Saddam said Shiites plotted assassination
April 5, 2006
BAGHDAD, Iraq – Saddam Hussein dodged questions from prosecutors cross-examining him for the first time Wednesday over a crackdown against Shiites in the ’80s. But he acknowledged approving death sentences for 148 Shiites, saying he was convinced they tried to assassinate him.
At times sharp and combative but often relaxed or even smiling, the former Iraqi leader declined to confirm his signature on documents. When prosecutors presented identity cards of children whose death sentences they said he signed, he maintained they were forged.
“You can buy IDs like this in the market,” Saddam said. “Is it the responsibility of the head of the state to check the IDs of defendants and see how old they are?”

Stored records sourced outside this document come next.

Lemma matchId_sound lit tail uri i :
  matchId lit tail uri = Some i ->
  isId i = true /\ eqStringCI uri (lit ++ i ++ tail) = true.
Proof.
  unfold matchId. intros H.
  destruct (stripPrefixCI lit uri) as [rest|] eqn:Ep; [|discriminate].
  destruct (spanId rest) as [i' after] eqn:Es.
  destruct (isEmpty i') eqn:Ee; [discriminate|].
  destruct (stripPrefixCI tail after) as [[|? ?]|] eqn:Et; try discriminate.
  inversion H; subst.
  apply stripPrefixCI_sound in Ep as (pre & -> & Hpre).
  apply spanId_sound in Es as [-> Hall].
  apply stripPrefixCI_sound in Et as (pre' & -> & Hpre').
  split; [unfold isId; now rewrite Ee, Hall|].
  rewrite string_app_empty_r.
  apply eqStringCI_app; [exact Hpre|].
  apply eqStringCI_app; [apply eqStringCI_refl | exact Hpre'].
Qed.

End UriFacts.

(** X1: every URI the server advertises is recognised by the parser: the
    fixed resources, and each template filled with a non-empty id of
    hexadecimal digits and hyphens, which parses back to the same shape
    and id. *)
Theorem parse_uriOf (p : Resources.ParsedUri) :
  (forall i, ResourceHandlers.idOf p = Some i -> ResourceHandlers.isId i = true) ->
  Resources.parseResourceUri (ResourceHandlers.uriOf p) = Some p
  /\ forall ws u, u ∈ ResourceHandlers.listResources ws ->
                  Resources.parseResourceUri u <> None.
Proof.
  intros Hid. split.
  - destruct p as [|i|i|i|]; try reflexivity;
      specialize (Hid i eq_refl); unfold Resources.parseResourceUri.
    + replace (String.eqb (ResourceHandlers.uriOf (Resources.PTask i)) "vibe://tasks")
        with false.
      2:{ unfold ResourceHandlers.isId in Hid. destruct i; [discriminate|].
          vm_compute. reflexivity. }
      replace (String.eqb (ResourceHandlers.uriOf (Resources.PTask i)) "vibe://context")
        with false by (vm_compute; reflexivity).
      unfold ResourceHandlers.uriOf.
      now rewrite (matchId_app_end "vibe://tasks/" i Hid).
    + replace (String.eqb (ResourceHandlers.uriOf (Resources.PSession i)) "vibe://tasks")
        with false by (vm_compute; reflexivity).
      replace (String.eqb (ResourceHandlers.uriOf (Resources.PSession i)) "vibe://context")
        with false by (vm_compute; reflexivity).
      replace (Resources.matchId "vibe://tasks/" ""
                 (ResourceHandlers.uriOf (Resources.PSession i)))
        with (@None string) by (vm_compute; reflexivity).
      unfold ResourceHandlers.uriOf.
      assert (Hq : Resources.matchId "vibe://sessions/" "/queue"
                     ("vibe://sessions/" ++ i)%string = None).
      { unfold Resources.matchId. rewrite stripPrefixCI_app.
        unfold ResourceHandlers.isId in Hid.
        apply andb_true_iff in Hid as [Hne Hall].
        pose proof (spanId_app i "" Hall eq_refl) as Hspan.
        rewrite string_app_empty_r in Hspan. rewrite Hspan.
        now destruct (JsString.isEmpty i). }
      rewrite Hq.
      now rewrite (matchId_app_end "vibe://sessions/" i Hid).
    + replace (String.eqb (ResourceHandlers.uriOf (Resources.PQueue i)) "vibe://tasks")
        with false by (vm_compute; reflexivity).
      replace (String.eqb (ResourceHandlers.uriOf (Resources.PQueue i)) "vibe://context")
        with false by (vm_compute; reflexivity).
      replace (Resources.matchId "vibe://tasks/" ""
                 (ResourceHandlers.uriOf (Resources.PQueue i)))
        with (@None string) by (vm_compute; reflexivity).
      unfold ResourceHandlers.uriOf.
      now rewrite (matchId_app "vibe://sessions/" "/queue" i Hid eq_refl).
  - intros ws u Hu. unfold ResourceHandlers.listResources in Hu.
    apply elem_of_cons in Hu as [->|Hu]; [discriminate|].
    destruct (JsString.truthyOpt ws); [|now apply elem_of_nil in Hu].
    apply list_elem_of_singleton in Hu as ->. discriminate.
Qed.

Standing alone in a black suit in the defendants’ pen, Saddam refrained from the outbursts he has made in previous sessions. But he denounced the court as “illegitimate” and attempted to tap into Sunni resentment of the Shiite-led Interior Ministry, which many Sunnis accuse of backing death squads.
The Interior Ministry “kills thousands of people on the streets and tortures them,” Saddam said.
“Don’t venture into political matters,” Chief Judge Raouf Abdel-Rahman admonished him.
“If you are scared of the interior minister, he doesn’t scare my dog,” Saddam retorted.
The session came a day after the tribunal indicted Saddam and six former members of his regime on separate charges of genocide for a campaign against Kurds in the ’80s that killed an estimated 100,000 people.
A separate trial will be held on those charges, possibly beginning in 45 days, though some officials have questioned whether the tribunal will be able to conduct two trials simultaneously. It means a drawn-out legal process amid continued violence and political wrangling over the formation of Iraq’s next government.